### Prompt
The required output is the exact run of lines below that opens at the line with "(* ===== verification/Shutdown.v ===== *)" and closes at the line with "mkRun (run_sys r) (cancelled r) ds".

### Saved entries
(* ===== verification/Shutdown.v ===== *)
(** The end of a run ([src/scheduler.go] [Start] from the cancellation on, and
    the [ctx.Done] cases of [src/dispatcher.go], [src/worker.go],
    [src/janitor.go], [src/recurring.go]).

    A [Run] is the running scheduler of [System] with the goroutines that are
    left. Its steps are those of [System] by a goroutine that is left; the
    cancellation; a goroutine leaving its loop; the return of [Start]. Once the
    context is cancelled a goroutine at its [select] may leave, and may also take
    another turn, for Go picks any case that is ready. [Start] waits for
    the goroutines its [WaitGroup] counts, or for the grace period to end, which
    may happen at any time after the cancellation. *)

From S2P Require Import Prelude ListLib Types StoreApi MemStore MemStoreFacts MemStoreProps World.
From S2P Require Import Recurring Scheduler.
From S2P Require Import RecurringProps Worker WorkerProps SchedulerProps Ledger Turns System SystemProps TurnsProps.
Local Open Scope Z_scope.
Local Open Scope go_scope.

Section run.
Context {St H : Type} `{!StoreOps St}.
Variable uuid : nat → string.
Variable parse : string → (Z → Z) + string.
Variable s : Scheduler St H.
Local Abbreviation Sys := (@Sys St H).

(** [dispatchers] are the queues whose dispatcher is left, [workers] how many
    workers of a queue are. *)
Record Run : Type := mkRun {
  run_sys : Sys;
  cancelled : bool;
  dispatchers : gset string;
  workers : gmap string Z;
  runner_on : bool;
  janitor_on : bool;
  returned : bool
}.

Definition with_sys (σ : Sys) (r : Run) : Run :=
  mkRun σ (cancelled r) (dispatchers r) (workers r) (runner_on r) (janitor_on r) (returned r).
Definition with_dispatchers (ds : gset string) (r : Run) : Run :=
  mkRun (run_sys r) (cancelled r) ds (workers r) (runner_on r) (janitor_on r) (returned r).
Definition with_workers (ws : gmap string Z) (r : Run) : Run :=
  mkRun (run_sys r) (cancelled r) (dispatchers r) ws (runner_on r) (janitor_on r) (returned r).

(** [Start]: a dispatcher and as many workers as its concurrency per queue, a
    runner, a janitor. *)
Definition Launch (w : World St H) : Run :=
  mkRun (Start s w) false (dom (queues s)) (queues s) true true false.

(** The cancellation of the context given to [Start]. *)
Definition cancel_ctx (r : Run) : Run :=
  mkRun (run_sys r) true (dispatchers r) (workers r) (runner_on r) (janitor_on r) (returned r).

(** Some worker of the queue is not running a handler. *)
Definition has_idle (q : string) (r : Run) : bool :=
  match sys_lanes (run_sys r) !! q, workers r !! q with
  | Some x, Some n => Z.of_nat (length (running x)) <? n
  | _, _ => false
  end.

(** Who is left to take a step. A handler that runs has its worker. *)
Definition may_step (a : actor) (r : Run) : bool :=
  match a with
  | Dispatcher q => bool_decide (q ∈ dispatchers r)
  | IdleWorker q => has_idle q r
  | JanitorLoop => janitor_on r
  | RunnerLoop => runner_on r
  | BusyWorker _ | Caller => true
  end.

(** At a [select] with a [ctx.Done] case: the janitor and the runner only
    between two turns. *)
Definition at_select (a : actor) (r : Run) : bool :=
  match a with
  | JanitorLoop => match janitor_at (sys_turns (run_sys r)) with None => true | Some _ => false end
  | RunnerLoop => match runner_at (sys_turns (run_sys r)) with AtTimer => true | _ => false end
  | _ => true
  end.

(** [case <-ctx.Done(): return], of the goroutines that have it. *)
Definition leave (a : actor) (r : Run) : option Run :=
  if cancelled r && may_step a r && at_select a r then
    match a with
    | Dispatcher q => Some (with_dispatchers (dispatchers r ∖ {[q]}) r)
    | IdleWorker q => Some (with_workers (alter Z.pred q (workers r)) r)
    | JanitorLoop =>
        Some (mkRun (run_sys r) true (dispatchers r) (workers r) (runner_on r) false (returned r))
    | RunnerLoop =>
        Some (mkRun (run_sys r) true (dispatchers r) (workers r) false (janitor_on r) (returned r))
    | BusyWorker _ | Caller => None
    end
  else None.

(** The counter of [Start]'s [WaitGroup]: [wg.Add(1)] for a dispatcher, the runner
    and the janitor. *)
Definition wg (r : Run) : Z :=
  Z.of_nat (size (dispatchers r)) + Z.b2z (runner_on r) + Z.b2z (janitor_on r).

* * *

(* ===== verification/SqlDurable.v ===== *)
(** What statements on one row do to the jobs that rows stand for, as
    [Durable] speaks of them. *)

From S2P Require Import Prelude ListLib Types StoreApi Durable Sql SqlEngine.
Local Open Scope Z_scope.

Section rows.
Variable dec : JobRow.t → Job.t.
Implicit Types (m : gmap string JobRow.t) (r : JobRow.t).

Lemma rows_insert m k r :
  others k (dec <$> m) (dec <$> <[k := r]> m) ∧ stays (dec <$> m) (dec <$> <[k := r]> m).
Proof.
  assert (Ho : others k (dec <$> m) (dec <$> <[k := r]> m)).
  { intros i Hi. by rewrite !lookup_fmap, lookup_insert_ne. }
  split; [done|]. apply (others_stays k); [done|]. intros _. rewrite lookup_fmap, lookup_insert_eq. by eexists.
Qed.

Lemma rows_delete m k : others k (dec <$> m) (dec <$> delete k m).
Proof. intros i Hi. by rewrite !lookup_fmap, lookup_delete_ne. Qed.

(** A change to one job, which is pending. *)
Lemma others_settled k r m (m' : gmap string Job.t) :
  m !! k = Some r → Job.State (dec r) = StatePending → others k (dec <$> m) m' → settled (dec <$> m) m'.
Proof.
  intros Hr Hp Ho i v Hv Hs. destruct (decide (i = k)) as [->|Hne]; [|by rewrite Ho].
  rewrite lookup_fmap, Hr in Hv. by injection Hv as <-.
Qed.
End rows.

### Completed task
(* ===== verification/Shutdown.v ===== *)
(** The end of a run ([src/scheduler.go] [Start] from the cancellation on, and
    the [ctx.Done] cases of [src/dispatcher.go], [src/worker.go],
    [src/janitor.go], [src/recurring.go]).

    A [Run] is the running scheduler of [System] with the goroutines that are
    left. Its steps are those of [System] by a goroutine that is left; the
    cancellation; a goroutine leaving its loop; the return of [Start]. Once the
    context is cancelled a goroutine at its [select] may leave, and may also take
    another turn, for Go picks any case that is ready. [Start] waits for
    the goroutines its [WaitGroup] counts, or for the grace period to end, which
    may happen at any time after the cancellation. *)

From S2P Require Import Prelude ListLib Types StoreApi MemStore MemStoreFacts MemStoreProps World.
From S2P Require Import Recurring Scheduler.
From S2P Require Import RecurringProps Worker WorkerProps SchedulerProps Ledger Turns System SystemProps TurnsProps.
Local Open Scope Z_scope.
Local Open Scope go_scope.

Section run.
Context {St H : Type} `{!StoreOps St}.
Variable uuid : nat → string.
Variable parse : string → (Z → Z) + string.
Variable s : Scheduler St H.
Local Abbreviation Sys := (@Sys St H).

(** [dispatchers] are the queues whose dispatcher is left, [workers] how many
    workers of a queue are. *)
Record Run : Type := mkRun {
  run_sys : Sys;
  cancelled : bool;
  dispatchers : gset string;
  workers : gmap string Z;
  runner_on : bool;
  janitor_on : bool;
  returned : bool
}.

Definition with_sys (σ : Sys) (r : Run) : Run :=
  mkRun σ (cancelled r) (dispatchers r) (workers r) (runner_on r) (janitor_on r) (returned r).
Definition with_dispatchers (ds : gset string) (r : Run) : Run :=
  mkRun (run_sys r) (cancelled r) ds (workers r) (runner_on r) (janitor_on r) (returned r).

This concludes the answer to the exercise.